第643話 死神からの宣戦布告(7)

「警察庁から? 官邸からでは無くて?」

「官邸から警察庁経由となっていまして――」

「……つまり、このセンチュリービルを爆破したのは、そのロシアのデスなんとかってやつなのか?」

「それは分かりません」


 神谷が頭を振る。

 それは、そうだ。

 本当にロシアが工作員を手配したのなら、こんな田舎の地方都市のどこにでもあるビルを爆破するはずがない。

 そんなことは考えればすぐに分かるはずだ。

 つまり、裏があると考える方がしっくりと来る。


「それで、そのアンドレイ何とかは、ロシアではどういう立ち位置にいるんだ?」

「ロシアの暗部――、ソ連国家保安委員会KGBに所属していたと言われている暗殺者です。狙ったターゲットは確実に殺すとされており、ターゲットを始末した成功率は100%とのことですが……」


 そこで俺は、心の中で首を傾げつつ、


「神谷」

「はい」

「そのロシアの暗殺者は、今まで爆破予告などをしたことがあるのか?」

「――え?」


 一瞬、きょとんと神谷は動きを止めたところで、スマートフォンを取り出すと何やら操作をし――、


「いえ。今回が初めてのようです」

「そうか」

「それが何か?」

「――いや」


 そこで、俺は唇に手を当てながら思考する。

 異世界でも、俺の命を狙ってきた暗殺者を数十回は撃退してきたことがあったが、暗殺者というのは基本的に闇に潜んで静かに目的を遂行することを目的として動いている。

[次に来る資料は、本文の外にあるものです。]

(** C22: what one client encrypts under a message's secret another decrypts.
    Both hold the secret of the message, each in a single row under either address of
    the chat and the sender; the sender of the encrypted message is the encrypting
    user; and the sender named by the message key is the one the encrypting client
    has the secret from, or the decrypting client has it from the same sender and the
    ciphertext does not authenticate under the named one. Then encryption succeeds and
    decryption returns the plaintext, and neither changes a table. Not covered: two
    clients that stored the secret under different addresses of the sender when the
    key names the decrypting client's, and a key from oneself when the new message
    came from the other address, which the code knows to be wrong. *)
Theorem secret_message_roundtrip (Haes : aes256) (useCase id : string) (secret iv plaintext : list byte)
    (ownID chatA origA storedA : JID) (cA : string) (dA : database secretTables)
    (chatB senderB origB storedB : JID) (cB : string) (k : MessageKey) (dB : database secretTables) :
  length iv = 12%nat → IsEmpty ownID = false →
  working dA → storedSecret (content dA) id cA storedA secret → reaches sqlite (content dA) chatA origA cA storedA →
  working dB → storedSecret (content dB) id cB storedB secret → reaches sqlite (content dB) chatB origB cB storedB →
  KeyMsgID k = id → getOrigSenderFromKey chatB senderB k = Ok origB →
  ToNonAD senderB = ToNonAD ownID →
  ∃ c dA', encryptMsgSecret sqlite firstRow ownID chatA origA id useCase iv plaintext dA = (Ok c, dA') ∧ content dA' = content dA ∧
    (ToNonAD origB = ToNonAD storedA ∨
     (storedB = storedA ∧ openSecret (keyDataOf useCase senderB id origB secret) iv c = Err (SecretGCM GCMOpenFailed)) →
     ∃ dB', decryptMsgSecret sqlite firstRow chatB senderB useCase iv c k dB = (Ok plaintext, dB') ∧ content dB' = content dB).
Proof.
  intros Hiv Hown HwA HsA HrA HwB HsB HrB <- Horig Hsame.
  destruct (GetMessageSecret_stored _ firstRow _ _ _ _ _ _ _ HwA HsA HrA) as (dA' & HgA & HtA).
  destruct (GetMessageSecret_stored _ firstRow _ _ _ _ _ _ _ HwB HsB HrB) as (dB' & HgB & HtB).
  destruct (seal_open Haes (keyDataOf useCase ownID (KeyMsgID k) storedA secret) iv plaintext) as (c & Hc & Ho); [by apply hkdf_length; lia|done|].
  exists c, dA'. split; [|split; [done|]].
  - unfold encryptMsgSecret, lookupSecret, zoom. rewrite Hown. unfold mbind, stateM_bind. rewrite HgA. cbn. unfold lift.
    by rewrite generateMsgSecretKey_run; cbn; rewrite Hc.
  - intros Hcase. exists dB'. split; [|done]. unfold decryptMsgSecret, lookupSecret, zoom, mbind, stateM_bind, lift.
    rewrite Horig, HgB. cbn -[decryptWith].
    assert (keyDataOf useCase senderB (KeyMsgID k) storedA secret = keyDataOf useCase ownID (KeyMsgID k) storedA secret) as Hkeys
      by by apply keyDataOf_same.
    rewrite (decryptWith_run _ _ _ _ _ storedA _ _ _ plaintext) by (by rewrite ?Hkeys || done). done.
Qed.
End roundtrip.

(** ** Sealing and opening an example *)

#[local] Existing Instance toyCrypto.
#[local] Existing Instance toyNoise.
#[local] Existing Instance toyNoiseLaws.
#[local] Existing Instance toyHKDF.
#[local] Existing Instance toyHKDFLaws.

#[local] Instance headLaws : FirstRowLaws (@head (list byte * string)).
Proof. split; intros [|y l]; cbn; [done|intros ? [= ->]; left|done|by eexists]. Qed.

Definition pollGroup : JID := NewJID "5" "g.us".
Definition pollAuthor : JID := NewJID "10" DefaultUserServer.
Definition pollAuthorLID : JID := NewJID "11" HiddenUserServer.
Definition voter : JID := NewJID "20" DefaultUserServer.
Definition pollTables (sender : JID) : secretTables :=
  mkSecrets {[ ("5@g.us", JIDString sender, "M") := replicate 32 x07 ]} {[ "11" := "10" ]}.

 それなのに、爆破予告をするなんて暗殺者の在り方とは対極に位置する行動に俺は疑問を抱いていた。


「桂木警視監?」

「今回のセンチュリービル爆破の件だが、ロシアは関わっていない可能性が高いな」

「――ですが、ロシアから工作員が国内に入ったという情報が――」

「それはそれだ。だが、俺が知っている暗殺者は、少なくとも目的誇示をすることはない」

「それは……」

「おそらく首相官邸に送られた爆破予告メールは、別の第三者が送った可能性があるな」


 そもそも、伊邪那美が言っていた。

 殺された人間の魂魄が黄泉の国に届いていないと。

 その時点で、センチュリービル爆破の犠牲者を殺したのは、普通の人間では無い事は少し考えれば分かることだ。

 

「だが、しかし……」

「それでは桂木警視監。メールを送った人物を特定するように官邸に――」

「ああ、頼む。まずは、そのメールの主を探すことの方が事件の早期解決に繋がるだろう?」

「分かりました。それと遺体についてですが……」


 神谷の視線が足元へと動く。

 そこには、俺が修復した遺体が並べられていて――、


「この状態で遺体として処理をした方が……。桂木警視監の力で、何とかならないのですか? これだけ綺麗な状態ですと、ご遺族の方が納得されない可能性も」

「今のままでは無理だ」

「どうしてですか?」

「どうしてもだ」


 神谷に魂魄云々の話をすれば、伊邪那美のことも教えないといけなくなる。

 それは、何故か分からないが言わない方がいいと俺の第六感が告げている。


「分かりました。それでは、一度、霊安所に移動し、ご遺族の方には、こちらから連絡をしておきます」

「ああ。頼む」

「それで、桂木警視監」

「何だ?」

「神楽坂さんは、如何いたしましょうか?」

「神楽坂?」

「――え?」

 

 一瞬、呆けたような表情をする神谷に俺は首を傾げる。

 

「亡くなられたご遺体の中には、神楽坂修二氏も含まれていると思いますが、そちらの方については如何いたしますか?」

「何を言っているんだ?」

「――ですから……。神楽坂都さんの、父親で――」

「ああ」


 そういう意味か。


「人間は死んだら死体というかタンパク質の塊だ。死んだ時点で、ソレはもう生物じゃない。だから、普通に他の連中と同じ扱いで問題ないだろう?」


 別に都が死んだわけではないのだ。

 それ以外が死のうと、とくに問題はない。

 それなのに、どうして余計な気づかいをするのか俺には理解できんな。